> _EXERCISE REQUIREMENTS_
Find the line with "Definition engine_execute (c" in the records below. Copy it and every line after it, up to and including the line with "sources call of".

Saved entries

......

(* ===== verification/Network.v ===== *)
(** Serving clients: [src/src/network/connection.rs].

    A connection runs commands against whatever implements [Executor]; the engine
    implements it (below), and the facts about connections are proved against the
    interface.  The socket is the [Read] and [Write] halves of [Protocol]. *)

From Stdlib Require Import ZArith Lia String.
From stdpp Require Import base gmap list strings.
From S2P Require Import Prelude Fmt Errors Protocol World Wal Engine.
Open Scope string_scope.
Open Scope list_scope.
Open Scope Z_scope.

(** What a connection needs of the engine: [Engine::execute]. *)
Class Executor (E : Type) := exec : Command.t -> ST E (option bytes).

(** The engine with its clock: each command reads the clock once. *)
Record Clocked := mkClocked { ticks : nat; engine : Engine.t; world : World }.

Section EngineExecutor.
Context `{HC : Crc32} `{HB : WalEntry.Bincode} `{HT : IoText}.
Context (clock : nat -> Z).

Definition engine_execute (c : Command.t) : ST Clocked (option bytes) := fun s =>
  let '(r, (e', w')) := Engine.execute (clock (ticks s)) c (engine s, world s) in
  (r, mkClocked (S (ticks s)) e' w').
End EngineExecutor.

(** A connected socket [S], and its two buffered halves [R] and [W]: what the
    sources call of [std::net::TcpStream].  A timeout is in milliseconds. *)
Class TcpStream (S R W : Type) := {
  sock_addr : S -> outcome string;       (** [peer_addr().map(to_string)] *)
  set_nodelay : bool -> ST S unit;
  try_clone : ST S S;
  buf_reader : S -> R;
  buf_writer : S -> W;
  set_read_timeout : Z -> ST R unit;
  set_write_timeout : Z -> ST W unit;
  shutdown_write : ST W unit             (** [shutdown(Shutdown::Write)] *)
}.

Module Connection.
Section Connection.
Context {R : Type} `{HR : Read R} {W : Type} `{HW : Write W} {E : Type} `{HE : Executor E}.
Context `{HT : IoText}.

(** [pub struct Connection]: the two halves of the socket, the engine, and the
    peer's address for the log. *)
Record t := mk { reader : R; writer : W; engine : E; peer_addr : string }.

Definition on_reader {A} (m : ST R A) : ST t A :=
  zoom reader (fun r s => mk r (writer s) (engine s) (peer_addr s)) m.
Definition on_writer {A} (m : ST W A) : ST t A :=
  zoom writer (fun w s => mk (reader s) w (engine s) (peer_addr s)) m.
Definition on_engine {A} (m : ST E A) : ST t A :=
  zoom engine (fun e s => mk (reader s) (writer s) e (peer_addr s)) m.

(** [new]: the stream is taken by value, and gone if this fails. *)
Definition new {S} `{HS : TcpStream S R W} (stream : S) (engine : E) : outcome t :=
  let addr := match sock_addr stream with Ok a => a | _ => "unknown" end in
  let '(r, write_stream) := (_ ← set_nodelay true; try_clone) stream in
  read_stream ← r;
  mret (mk (buf_reader read_stream) (buf_writer write_stream) engine addr).

(** [set_timeouts]; zero leaves a timeout off. *)
Definition set_timeouts {S} `{HS : TcpStream S R W} (read_ms write_ms : Z) : ST t unit :=
  _ ← (if 0 <? read_ms then on_reader (set_read_timeout read_ms) else mret tt);
  if 0 <? write_ms then on_writer (set_write_timeout write_ms) else mret tt.

(** The [match] of [execute_command]; a panic unwinds through it. *)
Definition to_response (r : outcome (option bytes)) : outcome Response.t :=
  match r with
  | Ok (Some value) => Ok (Response.ok (Some value))
  | Ok None => Ok (Response.ok None)
  | Err KeyNotFound => Ok Response.not_found
  | Err e => Ok (Response.error (to_string e))
  | Panic => Panic
  | OutOfFuel => OutOfFuel
  end.

Definition execute_command (command : Command.t) : ST t Response.t :=
  r ← catch (on_engine (exec command));
  lift (to_response r).

Definition send_response (response : Response.t) : ST t unit :=
  on_writer (Codec.write_response response).

(** Read errors on which [handle] just stops. *)
Definition quiet_read_error (k : ErrorKind) : bool :=
  match k with
  | UnexpectedEof | ConnectionReset | ConnectionAborted | WouldBlock | TimedOut => true
  | _ => false
  end.

(** Write errors that mean the client went away. *)
Definition client_gone (e : AtlasError) : bool :=
  match e with
  | Io (ConnectionAborted | ConnectionReset | BrokenPipe) => true
  | _ => false
  end.

(** The first half of the [loop] of [handle]: the next command, or [None] when
    the client is gone.  Other read errors are sent back and end the connection. *)
Definition receive : ST t (option Command.t) :=
  r ← catch (on_reader Codec.read_command);
  match r with
  | Ok command => mret (Some command)
  | Err e =>
      match e with
      | Io k => if quiet_read_error k then mret None
                else _ ← catch (send_response (Response.error (to_string e))); fail e
      | _ => _ ← catch (send_response (Response.error (to_string e))); fail e
      end
  | Panic => lift Panic
  | OutOfFuel => lift OutOfFuel
  end.

(** The second half: whether the response went out, or the client is gone. *)
Definition deliver (response : Response.t) : ST t bool :=
  sent ← catch (send_response response);
  match sent with
  | Ok _ => mret true
  | Err e => if client_gone e then mret false else fail e
  | Panic => lift Panic
  | OutOfFuel => lift OutOfFuel
  end.

(** The [loop] of [handle]; [fuel] bounds the commands served. *)
Fixpoint handle_loop (fuel : nat) : ST t unit :=
  match fuel with
  | O => lift OutOfFuel
  | S fuel' =>
      command ← receive;
      match command with
      | None => mret tt
      | Some command =>
          response ← execute_command command;
          delivered ← deliver response;
          match delivered with true => handle_loop fuel' | false => mret tt end
      end
  end.

Definition handle (fuel : nat) : ST t unit := handle_loop fuel.

End Connection.
Arguments t : clear implicits.
Arguments mk {R W E}.
End Connection.

(** One connection in the hands of a worker ([network/server.rs]).  The counter
    and the engine are shared with the other workers; an atomic [usize] wraps. *)
Module Worker.
Section Worker.
Context {S R W : Type} `{HS : TcpStream S R W} `{HR : Read R} `{HW : Write W}.
Context {E : Type} `{HE : Executor E} `{HT : IoText}.
Context (read_timeout_ms write_timeout_ms : Z).

Definition fetch_add (n active : Z) : Z := as_u64 (active + n).

(** The connection's life after [new]: errors are logged, a panic unwinds. *)
Definition converse (fuel : nat) : ST (Connection.t R W E) unit :=
  _ ← catch (Connection.set_timeouts read_timeout_ms write_timeout_ms);
  _ ← catch (Connection.handle fuel);
  mret tt.

Definition handle_connection (fuel : nat) (stream : S) : ST (Z * E) unit := fun s =>
  let active := fetch_add 1 s.1 in
  match Connection.new stream s.2 with
  | Ok conn =>
      let '(r, conn') := converse fuel conn in
      (r, (match r with Ok _ => fetch_add (-1) active | _ => active end, Connection.engine conn'))
  | Err _ => (Ok tt, (fetch_add (-1) active, s.2))
  | Panic => (Panic, (active, s.2))
  | OutOfFuel => (OutOfFuel, (active, s.2))
  end.
End Worker.
End Worker.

......

> _WORKED SOLUTION_
Definition engine_execute (c : Command.t) : ST Clocked (option bytes) := fun s =>
  let '(r, (e', w')) := Engine.execute (clock (ticks s)) c (engine s, world s) in
  (r, mkClocked (S (ticks s)) e' w').
End EngineExecutor.

(** A connected socket [S], and its two buffered halves [R] and [W]: what the
    sources call of [std::net::TcpStream].  A timeout is in milliseconds. *)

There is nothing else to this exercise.